NatureServe conferred a G5 global rank on Coccinella novemnotata as a secure species at a low possibility of extinction. The Committee on the Status of Endangered Wildlife in Canada (COSEWIC) and Canadian Species at Risk Act (SARA) listed the nine-spotted lady bug as endangered in 2016 and 2023, respectively. Canada NatureServe ranks the beetle as N2 or imperiled. Coccinella novemnotata is not protected by the U.S. Endangered Species Act.

While numerous contributors to their stark decline were hypothesized, no singular cause has been identified so far. The introduction and establishment of the nonnative Harmonia axyridis (HA) and Coccinella septempunctata (C7) has come to dominate up to 90% of the coccinellid population in some U.S. states. In general, nonnative species compete for resources and are a significant source of intraguild predation. However, many population dynamic studies agree that the boom in invasive species only slightly coincides with the C9 decline. Pesticides like neonicotinoids and pyrethroid-based regulators have synergistic negative effects on lady beetles if they contact or consume these substances through prey or plant material. Other than pesticides, habitat loss through abandoned agricultural plots and further urbanization could further hinder the successful reproduction and survival of these ladybeetles.

While efforts to document the nine-spotted ladybug are extensive compared to other declining species, their mobile and generalist nature hinder concerted efforts at conservation. Although they only exist in low abundance compared to other species within the aphidophagous body of coccinellids, it is hypothesized that the local and minute differences in dietary or environmental niches of other, more popular species like C7 or HA allow for a small population of Coccinella novemnotata to coexist. Land heterogeneity, even the introduction and establishment of non-native weeds capable of supporting aphids, combined with their generalism may contribute to their continued presence. Although evidently less abundant, populations of Coccinella novemnotata may be more stable despite their significant decline.

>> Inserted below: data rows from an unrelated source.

(** ** Properties of the catalog *)

Section CatalogProofs.
Context `{Base64Url} {EchConfig Value : Type}.
Context (parse_ech_config : bytes → result EchConfig).
Context (first_document : bytes → option (option (list Value))) (more_documents : bytes → bool).
Context (proxy_of_value : Value → option Proxy).

Abbreviation node_of := (from_value parse_ech_config proxy_of_value).
Abbreviation kept_nodes := (parse_nodes parse_ech_config proxy_of_value).
Abbreviation valid_proxy := (validate_proxy parse_ech_config).
Abbreviation valid_from := (validate_from parse_ech_config).
Abbreviation parse_doc := (parse parse_ech_config first_document more_documents proxy_of_value).

Definition usable (v : Value) (p : Proxy) : Prop := node_of v = Ok p.

Lemma usable_valid v p : usable v p → valid_proxy p = Ok tt.
Proof.
  unfold usable, from_value. intros (q & _ & Hv)%result_bind_inv.
  apply result_bind_inv in Hv as ([] & Hv & [= ->]). done.
Qed.

Lemma parse_nodes_elem names vs p :
  p ∈ kept_nodes names vs ↔
  name p ∉ names ∧ ∃ i v, vs !! i = Some v ∧ usable v p ∧
    ∀ j v' p', (j < i)%nat → vs !! j = Some v' → usable v' p' → name p' ≠ name p.
Proof.
  revert names; induction vs as [|v vs IH]; intros names; cbn [parse_nodes].
  { split; [by intros ?%not_elem_of_nil|]. by intros (_ & i & v & Hi & _). }
  (* moving the claim on the tail to the list *)
  assert (Htail : ∀ ns, (name p ∉ ns ∧ ∃ i w, vs !! i = Some w ∧ usable w p ∧
              ∀ j v' p', (j < i)%nat → vs !! j = Some v' → usable v' p' → name p' ≠ name p) ↔
            p ∈ kept_nodes ns vs) by (intros; symmetry; apply IH).
  destruct (node_of v) as [q|e] eqn:Hq; [destruct (decide (name q ∈ names)) as [Hin|Hin]|].
  - rewrite bool_decide_eq_true_2 by done. rewrite <-Htail. split; intros (Hp & i & w & Hi & Hu & Hj).
    + split; [done|]. exists (S i), w. split_and!; [done|done|].
      intros [|j] v' p' Hlt Hv Hu'; [|by eapply (Hj j); [lia|..]].
      simpl in Hv. injection Hv as <-. unfold usable in Hu'. congruence.
    + split; [done|]. destruct i as [|i].
      * simpl in Hi. injection Hi as <-. unfold usable in Hu. congruence.
      * exists i, w. split_and!; [done|done|]. intros j v' p' Hlt. apply (Hj (S j)). lia.
  - rewrite bool_decide_eq_false_2 by done. rewrite elem_of_cons, <-Htail. split.
    + intros [->|(Hp & i & w & Hi & Hu & Hj)].
      * split; [done|]. exists 0%nat, v. split_and!; [done|done|lia].
      * rewrite not_elem_of_cons in Hp. destruct Hp as [Hne Hp]. split; [done|].
        exists (S i), w. split_and!; [done|done|].
        intros [|j] v' p' Hlt Hv Hu'; [|by eapply (Hj j); [lia|..]].
        simpl in Hv. injection Hv as <-. unfold usable in Hu'. congruence.
    + intros (Hp & [|i] & w & Hi & Hu & Hj).
      * simpl in Hi. injection Hi as <-. unfold usable in Hu. left. congruence.
      * right. rewrite not_elem_of_cons. split; [split; [|done]|].
        -- intros Heq. by apply (Hj 0%nat v q); [lia| | |].
        -- exists i, w. split_and!; [done|done|]. intros j v' p' Hlt. apply (Hj (S j)). lia.
  - rewrite <-Htail. split; intros (Hp & i & w & Hi & Hu & Hj).
    + split; [done|]. exists (S i), w. split_and!; [done|done|].
      intros [|j] v' p' Hlt Hv Hu'; [|by eapply (Hj j); [lia|..]].
      simpl in Hv. injection Hv as <-. unfold usable in Hu'. congruence.
    + split; [done|]. destruct i as [|i].
      * simpl in Hi. injection Hi as <-. unfold usable in Hu. congruence.
      * exists i, w. split_and!; [done|done|]. intros j v' p' Hlt. apply (Hj (S j)). lia.
Qed.

Lemma parse_nodes_names names vs :
  NoDup (name <$> kept_nodes names vs).
Proof.
  revert names; induction vs as [|v vs IH]; intros names; cbn [parse_nodes]; [constructor|].
  destruct (node_of v) as [q|e]; [|done]. case_bool_decide; [done|]. csimpl. constructor; [|done].
  intros (p & Hp & Hin)%list_elem_of_fmap. apply parse_nodes_elem in Hin as [Hn _]. set_solver.
Qed.

Lemma parse_nodes_sublist names vs :
  kept_nodes names vs `sublist_of` omap (λ v, match node_of v with Ok p => Some p | Err _ => None end) vs.
Proof.
  revert names; induction vs as [|v vs IH]; intros names; cbn [parse_nodes]; [done|]. csimpl.
  destruct (node_of v) as [q|e]; [|done].
  case_bool_decide; [by apply sublist_cons|by apply sublist_skip].
Qed.

(** The strict validation has nothing to object to. *)
Lemma validate_from_ok index names ps :
  Forall (λ p, valid_proxy p = Ok tt) ps → NoDup (name <$> ps) →
  (∀ p, p ∈ ps → name p ∉ names) → valid_from index names ps = Ok tt.
Proof.
  revert index names; induction ps as [|p ps IH]; intros index names Hv Hd Hn; cbn [validate_from]; [done|].
  apply Forall_cons in Hv as [-> Hv]. csimpl in Hd. apply NoDup_cons in Hd as [Hp Hd].
  rewrite bool_decide_eq_false_2 by (apply Hn; by left).
  apply IH; [done|done|]. intros q Hq. rewrite not_elem_of_cons. split; [|apply Hn; by right].
  intros Heq. apply Hp. rewrite <-Heq. apply list_elem_of_fmap. eauto.
Qed.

==State insect of New York==
The nine-spotted ladybug has been the state insect of New York since 1989, though its numbers have declined as the numbers of introduced species such as the seven-spotted ladybug and Asian lady beetle have increased. It was for some time thought extinct in New York, so in 2006, the state considered designating the pink spotted ladybug as state insect instead, but the bill did not pass the Senate. In 2006 the nine-spotted ladybug was rediscovered in Virginia with the first East Coast sighting in 14 years. In 2011, about 20 of these ladybugs were found on a farm in Amagansett, New York, the first such sighting in the state since 1982.